In 1947, Phipps became a contract player at RKO and made his screen debut in “Crossfire,” a noir film about a police investigation into the hate-crime murder of a Jewish man by a member of a group of recently discharged soldiers. Phipps played one of the suspected soldiers, a quiet young Tennessee boy who works with the police to nail the guilty party. RKO soon placed Phipps in the first of the B Westerns that would go on to characterize his film career, “The Arizona Ranger” and “Desperadoes of Dodge City.”

Walt Disney himself heard Phipps’ audition for the voice role of Prince Charming, and Phipps said he spent two hours one  afternoon in January 1949 recording his lines after Disney gave him the role. According to Phipps, he was paid $100 for the work.

During the film’s promotional frame, Disney offered young women the chance to meet the voice behind Prince Charming in a nationwide contest. For the meeting, Phipps was outfitted with a white tie, tails and a top hat, and met the lucky winner in front of a live audience on the stage of the Pantages during a coast-to-coast radio broadcast of Art Linkletter’s show.

According to Phipps, “They gave me (I think) $100 pocket money and a limousine and a driver so we could go anywhere we wanted. We went to Ciro’s and the Mocambo, which were the two most famous places on the Sunset Strip at the time, and we went to the Trocadero, too.

“At the end of the night, around midnight, the limousine driver and I took her back to the Roosevelt Hotel, where she was staying. And then the chauffeur took me back home — a rooming house we called the House of the Seven Garbos, a home for fledgling actresses, where I lived in a room in the basement for seven dollars a week! The next day I went to the tuxedo rental place and turned in my stuff.”

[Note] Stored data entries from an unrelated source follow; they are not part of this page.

(* ===== verification/StrEdit.v ===== *)
(** The operations of [rt::String_Base] (rt/string_type.h) that rewrite a text
    in its own memory: character replacement, removal, unescaping,
    percent-decoding and the regularisation of UTF-8. *)
From S2P Require Import Prelude Str StrScan.

(** ** Definitions *)

(** [for(i=0;i<GetLength();i++)if(..)_p[i] = ..]: [f] gives the new character, if any. *)
Fixpoint edit_loop (f : Z -> option Z) (n : nat) (m : mem) (p : Z) : mem :=
  match n with
  | O => m
  | S k => edit_loop f k (match f (sc m p) with Some v => mset m p (u8 v) | None => m end) (p + 1)
  end.
Definition edit (f : Z -> option Z) (m : mem) (r : ref) : mem := edit_loop f (str_len r) m (rb r).

Definition MakeUpper : mem -> ref -> mem :=
  edit (fun c => if (chr "a" <=? c) && (c <=? chr "z") then Some (c - (chr "a" - chr "A")) else None).
Definition MakeLower : mem -> ref -> mem :=
  edit (fun c => if (chr "A" <=? c) && (c <=? chr "Z") then Some (c + (chr "a" - chr "A")) else None).
Definition Replace_char (a b : Z) : mem -> ref -> mem := edit (fun c => if c =? a then Some b else None).
Definition Replace_set (seps : cset) (b : Z) : mem -> ref -> mem := edit (fun c => if Has seps c then Some b else None).
Definition illegal : cset := CharacterSet (chr "\" :: str "/:*?" ++ [c_quot] ++ str "><|").
Definition ReplaceIllegalFilenameCharacters (wth : Z) : mem -> ref -> mem :=
  edit (fun c => if Has illegal c then Some wth else None).
Definition ReplaceControlCharacters (wth : Z) : mem -> ref -> mem :=
  edit (fun c => if (0 <? c) && (c <? 32) || (c =? -1) then Some wth else None).
Definition NormalizePathSeparator (wth : Z) : mem -> ref -> mem :=
  edit (fun c => if is_sep c then Some wth else None).
Definition Fill (c : Z) : mem -> ref -> mem := edit (fun _ => Some c).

As Hollywood began to focus on sci-fi films in the 1950s, Phipps became a regular in the genre. Arch Oboler cast him as a lead in “Five,” and Phipps acted in “The Snow Creature,” “War of the Worlds,” “Invaders from Mars,” and “Cat-Women of the Moon.”

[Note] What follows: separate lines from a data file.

Lemma ChangeSize_ok s l n : rep s l -> 1 <= n -> exists b r,
  sb_ChangeSize malloc s n = Some (true, mkS (Some b) n r) /\ n <= r <= zlen b /\ (l = [] \/ exists t, b = l ++ t).
Proof.
  intros (H1 & H2 & H3) Hn. unfold sb_ChangeSize. destruct (Z.leb_spec n (s_reserved s)) as [Hle|Hgt].
  - destruct (s_p s) as [b|] eqn:E; [|unfold block in H2; rewrite E in H2; cbn in H2; lia].
    exists b, (s_reserved s). unfold with_len, block in *. rewrite E in *. split; [done|]. split; [lia|].
    destruct H3 as [[_ ->]|(t & [= ->] & _)]; [by left|right; eauto].
  - set (r := Z.max _ _). assert (Hr : n <= r) by (unfold r; lia).
    destruct (malloc_ok r ltac:(lia)) as (b & -> & Eb).
    assert (Hf : exists old, fetch (block s) 0 (s_len s) = Some old /\ zlen old = s_len s /\ (l = [] \/ exists t, old = l ++ t)).
    { destruct H3 as [[E ->]|(t & E & El)].
      - exists []. rewrite E. split; [by apply (fetch_mid [] [] (block s))|]. by split; [|left].
      - exists (l ++ [0]). unfold block. rewrite E. split.
        + change (l ++ 0 :: t) with ([] ++ l ++ [0] ++ t). rewrite (app_assoc l). apply fetch_mid; [done|]. rewrite length_app. cbn. lia.
        + rewrite length_app. cbn. split; [lia|right; eauto]. }
    destruct Hf as (old & -> & Eo & Hl). cbn [mbind option_bind].
    destruct (cut_block b 0 (zlen old) ltac:(lia) ltac:(lia) ltac:(lia)) as (a & x & c & -> & Ha & Hx).
    rewrite (blit_mid a x old c 0) by lia. cbn [mbind option_bind]. destruct a; [|cbn in Ha; lia]. cbn [app] in *.
    exists (old ++ c), r. split; [done|]. rewrite !length_app in *. split; [lia|].
    destruct Hl as [->|(t & ->)]; [by left|]. right. exists (t ++ c). by rewrite app_assoc.
Qed.

Lemma SetLength_ok s l n : rep s l -> 0 <= n -> exists s' g,
  sb_SetLength malloc s n = Some (true, s') /\ rep s' (firstn (Z.to_nat n) l ++ g) /\ zlen (firstn (Z.to_nat n) l ++ g) = n.
Proof.
  intros H Hn. unfold sb_SetLength. destruct (Z.eqb_spec n 0) as [->|Hne].
  - cbn [Z.to_nat firstn app]. destruct H as (H1 & H2 & H3). destruct (s_p s) as [b|] eqn:E.
    + destruct (Z.ltb_spec 1 (s_len s)) as [Hlt|Hge].
      * destruct H3 as [[E0 _]|(t & [= ->] & El)]; [lia|]. unfold poke, block in *. rewrite E in *.
        destruct l as [|c l]; [cbn in El; lia|]. change ((c :: l) ++ 0 :: t) with ([] ++ [c] ++ (l ++ 0 :: t)). rewrite (blit_mid [] [c] [0] (l ++ 0 :: t) 0) by done.
        cbn [mbind option_bind app]. eexists _, []. split; [reflexivity|]. split; [|done]. unfold with_len. cbn [s_p s_len s_reserved].
        apply (text_rep []); [done|lia|]. cbn [app length] in *. exact H2.
      * exists s, []. split; [done|]. split; [|done]. split; [done|]. split; [done|].
        destruct H3 as [[E0 ->]|(t & Et & El)]; [left; done|]. right. exists t. rewrite E.
        destruct l; [done|cbn in El; lia].
    + exists s, []. split; [done|]. split; [|done]. split; [done|]. split; [done|].
      destruct H3 as [[E0 ->]|(t & Et & El)]; [left; done|congruence].
  - destruct (ChangeSize_ok s l (n + 1) H ltac:(lia)) as (b & r & -> & Hr & Hl). cbn [mbind option_bind].
    unfold poke, block. cbn [s_p s_len s_reserved].
    destruct (cut_block b n 1 ltac:(lia) ltac:(lia) ltac:(lia)) as (a & x & c & -> & Ha & Hx).
    rewrite (blit_mid a x [0] c n) by (done || (cbn [length]; lia)). cbn [mbind option_bind].
    assert (Hg : exists g, a = firstn (Z.to_nat n) l ++ g).
    { destruct Hl as [->|(t & E)]; [exists a; by rewrite firstn_nil|].
      assert (Ea : a = firstn (Z.to_nat n) (a ++ x ++ c)).
      { replace (Z.to_nat n) with (length a) by lia. by rewrite firstn_app, firstn_all, Nat.sub_diag, firstn_O, app_nil_r. }
      rewrite E, firstn_app in Ea. eauto. }
    destruct Hg as (g & ->). eexists _, g. split; [reflexivity|]. split; [|done].
    apply (text_rep _ c); [lia|lia|]. rewrite !length_app in *. cbn [length] in *. lia.
Qed.

(** [f s] ends in a string that holds [l]. *)
Definition gives (r : option string) (l : list Z) : Prop := exists s, r = Some s /\ rep s l.

Lemma assign_spec s l x : rep s l -> gives (sb_assign malloc s x) x.
Proof.
  intros H. unfold sb_assign. destruct x as [|c x].
  - destruct (SetLength_ok s l 0 H ltac:(lia)) as (s' & g & E & Hr & Hl). unfold sb_Empty. rewrite E. cbn [mbind option_bind].
    exists s'. split; [done|]. destruct (firstn _ _ ++ g); [done|cbn in Hl; lia].
  - generalize (c :: x); clear c x; intros y. destruct (ChangeSize_ok s l (zlen y + 1) H ltac:(lia)) as (b & r & -> & Hr & _). cbn [mbind option_bind].
    destruct (cut_block b 0 (zlen y) ltac:(lia) ltac:(lia) ltac:(lia)) as (a & z & t & -> & Ha & Hz).
    destruct a; [|cbn in Ha; lia]. cbn [app] in *. rewrite length_app in Hr. unfold poke, block. cbn [s_p s_len s_reserved].
    rewrite (blit_front z y t) by (done || lia). cbn [mbind option_bind app s_p s_len s_reserved].
    destruct t as [|u t]; [cbn in Hr; lia|]. rewrite (blit_one y t u) by done. cbn [mbind option_bind].
    eexists. split; [reflexivity|]. apply (text_rep y t); [done|lia|]. rewrite length_app in *. cbn [length] in *. lia.
Qed.

Lemma assign_expr_spec s x : gives (sb_assign_expr malloc s x) x.
Proof.
  unfold sb_assign_expr. destruct (malloc_ok (zlen x + 1) ltac:(lia)) as (b & -> & Eb). cbn [mbind option_bind].
  destruct (cut_block b 0 (zlen x) ltac:(lia) ltac:(lia) ltac:(lia)) as (a & z & t & -> & Ha & Hz). destruct a; [|cbn in Ha; lia].
  cbn [app] in *. rewrite length_app in Eb. destruct t as [|u [|v t]]; cbn [length] in Eb; try lia.
  rewrite (blit_one z [] u) by (done || lia). cbn [mbind option_bind].
  rewrite (blit_front z x [0]) by (done || lia). cbn [mbind option_bind app].
  eexists. split; [reflexivity|]. apply text_rep; [done|lia|]. rewrite length_app. cbn. lia.
Qed.

Lemma append_with_spec s l get x : rep s l -> get (block s) = Some x -> gives (append_with malloc s (zlen x) get) (l ++ x).
Proof.
  intros H Hx. unfold append_with. rewrite (rep_length s l H), Hx. cbn [mbind option_bind].
  destruct (Z.ltb_spec (s_reserved s) (zlen x + zlen l + 1)) as [Hlt|Hge].
  - destruct (malloc_ok (zlen x + zlen l + 1) ltac:(lia)) as (b & -> & Eb). cbn [mbind option_bind].
    assert (Hf : fetch (block s) 0 (zlen l) = Some l).
    { apply (fetch_rep s [] l []); [by rewrite app_nil_r|done|done]. }
    rewrite Hf. cbn [mbind option_bind].
    destruct (cut_block b 0 (zlen l) ltac:(lia) ltac:(lia) ltac:(lia)) as (a & z & t & -> & Ha & Hz). destruct a; [|cbn in Ha; lia].
    cbn [app] in *. rewrite length_app in Eb. rewrite (blit_front z l t) by (done || lia). cbn [mbind option_bind app].
    destruct (cut_block t 0 (zlen x) ltac:(lia) ltac:(lia) ltac:(lia)) as (a & y & w & -> & Ha' & Hy). destruct a; [|cbn in Ha'; lia].
    cbn [app] in *. rewrite length_app in Eb. rewrite (blit_mid l y x w) by (done || lia). cbn [mbind option_bind].
    destruct w as [|u [|v w]]; cbn [length] in Eb; try lia. rewrite app_assoc.
    rewrite (blit_one (l ++ x) [] u) by (done || (rewrite length_app; lia)). cbn [mbind option_bind].
    eexists. split; [reflexivity|]. apply text_rep; rewrite ?length_app; cbn; lia.
  - destruct H as (H1 & H2 & H3). unfold poke, block in *. destruct (s_p s) as [b|] eqn:E; [|cbn in H2; lia].
    assert (Hb : exists t, b = l ++ t) by (destruct H3 as [[_ ->]|(t & [= ->] & _)]; eauto). destruct Hb as [t ->].
    rewrite length_app in H2. destruct (cut_block t 0 (zlen x) ltac:(lia) ltac:(lia) ltac:(lia)) as (a & y & w & -> & Ha & Hy).
    destruct a; [|cbn in Ha; lia]. cbn [app] in *. rewrite length_app in H2. rewrite (blit_mid l y x w) by (done || lia).
    cbn [mbind option_bind s_p s_len s_reserved]. destruct w as [|u w]; [cbn in H2; lia|]. rewrite app_assoc.
    rewrite (blit_one (l ++ x) w u) by (done || (rewrite length_app; lia)). cbn [mbind option_bind].
    eexists. split; [reflexivity|]. unfold with_len. cbn [s_p s_len s_reserved].
    apply text_rep; rewrite ?length_app; cbn [length] in *; lia.
Qed.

Phipps also played in numerous television series in small roles, including “The Cisco Kid,” “Rin Tin Tin,” “Twilight Zone,” “Perry Mason,” “Rawhide,” “77 Sunset Strip,” “Wagon Train,” “Gunsmoke,” “Lassie,” “Batman,” and “Wyatt Earp,” in which he had a semi-regular part as outlaw Curly Bill Brocius.

In the 1960s, Phipps left the industry and moved to Maui, though he later returned to Southern California and appeared as President Theodore Roosevelt in the mini-series “Eleanor and Franklin.” He also found commercial work and his last film role was in 2000’s indie “Sordid Lives,” which he also co-produced.

Phipps was married twice; his first wife died in an automobile accident and his second marriage ended in divorce. His final years were spent living in Malibu, where he was a regular sight, walking his dog and frequenting local businesses well into his 90s.